Have you heard? It’s the 35-year anniversary of Super Mario Bros. Nintendo commemorated the occasion with, among other things, a special limited-edition Mario pin set. A lot of people wanted it. Unfortunately a lot of them also didn’t get it.
The pin set was announced back at the beginning of September, but didn’t finally go on sale until September 21 of this week. Immediately Nintendo’s store crashed, with people struggling to get the pins into their cart and successfully check out. People landed on error pages. And then when the error pages went away they were greeted by a message saying the pin sets had all sold out. One person on Twitter likened it to a speedrun. “This is some awful RNG,” they wrote.
Of course, what made the entire ordeal so much worse was the involved meta game around being able to qualify for a chance at the pins in the first place. Where the debacles around pre-ordering the PS5 and Xbox Series X were frustrating but straightforward, people who wanted the physical memorabilia — a rarity nowadays following the 2015 closure of Club Nintendo — had to jump through hoops to demonstrate their Mario fandom.
Instead of just selling the pins outright, Nintendo made them free to anyone who completed at least five out of six “missions.” These included things like reading about the history of the Super Mario Bros. series on Nintendo’s website, listening to music from the games, and taking a Mario trivia quiz. One particularly expensive mission was required though: buying Super Mario 3D All-Stars. People who completed enough missions became eligible to order the pins. Buying the game didn’t guarantee people sets though, just the opportunity to order them “while supplies last.” The supplies did not last very long.
There are already dozens of accounts on Ebay trying to sell the pin sets for $US100 ($143) and higher. It’s unclear how many of those sets are real versus being knock-offs, or if any hardcore Mario fans with extra cash lying around will indulge the scalpers, but in either case it speaks to what a mess the process has been. At one point people believed that as long as they had the code emailed to them by Nintendo saying they were eligible for the pin set they would get one eventually, but that doesn’t seem to be the case either.

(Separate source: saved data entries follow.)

(* ===== verification/ProviderPlan.v ===== *)
(** * Provider adapters: readiness, fallback and reports

    The first part of [crates/transport/src/provider_adapters.rs]: which signaling adapters a
    build has, the plan that picks one, the classification of provider failures, the report
    about a WebRTC setup over a provider, and the guards on signals. The Cargo features of the
    build are a parameter. *)

From S2P Require Import Prelude Collections Bytes Framing StrOps Crypto Transport IcePolicy ConnPolicy RouteGraph ControlLane Timeline NegotiationSeal SignalingBus.

(** ** Readiness *)

Inductive AdapterReadinessState :=
| ArFeatureDisabled | ArImplementationUnavailable | ArAvailable | ArProviderUnhealthy
| ArProviderRateLimited | ArProviderAuthRequired | ArProviderMessageTooLarge | ArTrustMismatch
| ArIceFailedRequiresTurn | ArConnected.

#[export] Instance AdapterReadinessState_eq_dec : EqDecision AdapterReadinessState.
Proof. solve_decision. Defined.

Definition readiness_selectable (r : AdapterReadinessState) : bool :=
  match r with ArAvailable | ArConnected => true | _ => false end.

Definition readiness_failure_class (r : AdapterReadinessState) : string :=
  match r with
  | ArFeatureDisabled => "feature_disabled"
  | ArImplementationUnavailable => "implementation_unavailable"
  | ArAvailable => "available"
  | ArProviderUnhealthy => "provider_unhealthy"
  | ArProviderRateLimited => "provider_rate_limited"
  | ArProviderAuthRequired => "provider_auth_required"
  | ArProviderMessageTooLarge => "provider_message_too_large"
  | ArTrustMismatch => "trust_mismatch"
  | ArIceFailedRequiresTurn => "ice_failed_requires_turn"
  | ArConnected => "connected"
  end.

Definition to_health_state (r : AdapterReadinessState) : SignalingHealthState :=
  match r with
  | ArAvailable | ArConnected => ShHealthy
  | ArProviderRateLimited => ShProviderRateLimited
  | ArProviderAuthRequired => ShProviderAuthRequired
  | ArProviderMessageTooLarge => ShProviderMessageTooLarge
  | ArTrustMismatch => ShTrustMismatch
  | ArFeatureDisabled | ArImplementationUnavailable | ArProviderUnhealthy
  | ArIceFailedRequiresTurn => ShProviderUnhealthy
  end.

Definition contains_any (markers : list string) (s : string) : bool :=
  existsb (λ m, str_contains m s) markers.

Definition classify_provider_failure (message : string) : AdapterReadinessState :=
  let normalized := to_ascii_lowercase message in
  if contains_any ["rate-limit"; "ratelimit"; "too much"; "slow down"] normalized
  then ArProviderRateLimited
  else if contains_any ["auth"; "unauthorized"; "not authorized"; "forbidden"; "blocked"] normalized
  then ArProviderAuthRequired
  else if contains_any ["too large"; "message size"; "payload size"; "max message"] normalized
  then ArProviderMessageTooLarge
  else if contains_any ["trust"; "fingerprint"; "certificate"] normalized then ArTrustMismatch
  else ArProviderUnhealthy.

The whole thing is reminiscent of Nintendo’s more general attitude toward scarcity, most recently evidenced by the fact that 3D All-Stars itself will only be available to buy until March 31, 2020. It’s hard to believe Nintendo couldn’t just wait to see how many people wanted pins before putting in its manufacturing order, just like it’s hard to believe there’s any good reason for games like 3D All-Stars and Super Mario Bros. 35 to suddenly get vaulted within months of release. Nintendo fans can be ravenous and the company sometimes seems content to play off of that.
Nintendo did not respond to a request by Kotaku for comment.